Ultimamente mi autocensuro, non scrivo e non dico quello che penso nella sua gravità per me. Ho l’impressione che stiamo scivolando verso un buco e non so quanto sia profondo, ma è un precipizio in cui non c’è analisi, prospettiva costruita sul ragionamento. Manca quello che io, qui il pronome personale ci sta tutto, ho considerato, da sempre, futuro comune. E siccome ho l’impressione che questa sia un mio personale sentire, mi fermo e mi autocensuro, oltre questo sfogo.
Se leggo la cronaca del discorso di Grillo a Torino, fatico a capire il nesso tra le tante denunce e i rimedi, un saltare da una parte all’altra che non considera nessuna logica reale, ma la realtà in piazza sembra essere conservatrice. Poco incline al cambiamento. C’è troppo debito, non paghiamolo. C’è la crisi e la disoccupazione, diamo un salario di cittadinanza a tutti quelli che non lavorano. Mancano i soldi, preleviamoli dal finanziamento ai partiti, ecc. ecc. E’ il ragionamento (?) speculare a quello di Berlusconi: restituiamo l’imu e facciamoci dare i soldi dalla Svizzera, non dagli evasori ed esportatori di capitali, ma dalla Svizzera dove li hanno portati, ovvero assolviamo il ladro e condanniamo il ricettatore. Qui mi fermo perché mi rendo conto che parlo a me stesso, che ho un pregiudizio sul populismo e sul popolo, quindi è cosa da aristocratici e snob. Anche se penso sia altrettanto da aristocratici e snob passare dal vezzo del non voto ostentato alla protesta senza sbocco. E uno sbocco in realtà lo vedo, è il buco di cui parlavo all’inizio, un buco che inghiotte le idee in cui sono cresciuto e invecchiato. Ieri sera sentivo un comico, Bisio, che diceva una quasi verità, ovvero che chi ci governerà sarà lo specchio di tutti noi, che noi siamo il problema. E’ vero, noi, siamo un problema, ma non credo che sia solo così: io voglio i migliori al governo e all’opposizione e credo che una parte non piccola del Paese lo pensi.
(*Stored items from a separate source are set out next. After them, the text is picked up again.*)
(** C9: the transfer margin is charged at the target too.  For a
    connection [c] that arrives at the target, the sentinel installed there
    is queried at [arrival_time c + transfer_margin] and answers that time;
    when the tracker holds nothing better for the trip of [c], the tuple
    merged at the departure location of [c] is
    [(departure_time c, arrival_time c + transfer_margin)]: the dictionary
    of profiles that the step leaves is the one obtained by merging that
    tuple into the frontier of the departure location, followed by the
    footpath merges, and the tracker entry of the trip holds the charged
    arrival time. *)
Theorem margin_charged_at_target latest c self :
  sweeping self →
  num_le (Fin (departure_time c)) latest = true →
  arrival_stop c = _target self →
  num_lt (trip_value self (trip_id c))
         (Fin (arrival_time c + _transfer_margin self)) = false →
  let charged := arrival_time c + _transfer_margin self in
  let pt := {| pt_departure_time := departure_time c;
               arrival_time_target := charged |} in
  let self' := (scan_connection latest c self).1 in
  profile_at self (arrival_stop c) = IdentityNodeProfile
  ∧ transfer_arrival self c = Fin charged
  ∧ best_arrival self c = Fin charged
  ∧ (∃ before footpaths,
       Forall (λ e, is_merge e = false) before
       ∧ trace self'
         = trace self
           ++ Query (_target self) charged :: before
           ++ Merge (departure_stop c) pt
              :: map (λ e, Merge e.1 e.2) footpaths
       ∧ _stop_profiles self'
         = foldl (λ m e, merge_at e.1 e.2 m)
             (merge_at (departure_stop c) pt
                (touched (_target self) (_stop_profiles self)))
             footpaths)
  ∧ trip_value self' (trip_id c) = Fin charged
  ∧ (edges_iter (_walk_network self) (departure_stop c) = [] →
     profile_at self' (departure_stop c)
     = (update_pareto_optimal_tuples (profile_at self (departure_stop c)) pt).1).
Proof.
  intros Hsweep Hle Harr Hstored charged pt self'.
  pose proof (sweeping_target self Hsweep) as Htarget.
  rewrite <- Harr in Htarget.
  assert (transfer_arrival self c = Fin charged) as Htransfer.
  { unfold transfer_arrival. by rewrite Htarget. }
  assert (best_arrival self c = Fin charged) as Hbest.
  { unfold best_arrival. rewrite Htransfer. by apply py_min_not_better. }
  split; [done|]. split; [done|]. split; [done|].
  split; [|split].
  - exists (TripRead (trip_id c)
            :: (if num_lt (Fin charged) (trip_arrival self c)
                then [TripWrite (trip_id c) (transfer_arrival self c)]
                else [])),
      (map (λ e, (e.1, footpath_tuple (_walk_speed self) (departure_time c)
                         charged e))
           (propagation_edges self c charged)).
    split; [|split].
    + constructor; [done|].
      by destruct (num_lt (Fin charged) _); repeat constructor.
    + unfold self'.
      rewrite (scan_connection_finite_trace latest c self charged) by done.
      rewrite <- Harr, map_map, <- !app_assoc. by cbn [app fst snd].
    + unfold self'.
      rewrite (scan_connection_finite latest c self charged) by done.
      cbn [fst]. rewrite (foldl_merged_stop_profiles fst), foldl_fmap.
      cbn [fst snd]. f_equal. rewrite <- Harr.
      unfold after_merge, merged, after_reads.
      destruct (num_lt (Fin charged) _); fields; apply merge_at_touched.
  - unfold self'. rewrite scan_connection_trip_value, Hle, Hbest.
    rewrite bool_decide_true by done. rewrite andb_true_r. cbn [andb].
    destruct (num_lt (Fin charged) (trip_arrival self c)) eqn:Hw; [done|].
    unfold best_arrival, py_min in Hbest.
    by rewrite Htransfer, Hw in Hbest.
  - intros Hnone. unfold self'.
    rewrite (scan_connection_finite latest c self charged) by done.
    cbn [fst]. unfold propagation_edges. rewrite Hnone.
    destruct (_ && _); cbn [foldl];
      by rewrite after_merge_profile_at, bool_decide_true.
Qed.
Per necessità, non per retorica, preferisco che mi conduce sappia guidare e dove andare. Molto di più mi piace quanto scrive, e fa dire oggi, Gramellini, sulla Stampa, nell’elogio della genericità.
Però mi accorgo che confronto, analizzo e mi faccio prendere dalle cose che accadono. Ci soffro, quindi sono fuori dei tempi, questo mi sembra il messaggio che mi arriva. E soprattutto le mie priorità sono solo mie. E’ importante condividere le priorità e poi le soluzioni, è importante perché così si pensa di fare un passo avanti e nella stessa direzione, ma non mi pare sia così. Non ora almeno, passerà, io ho tempo.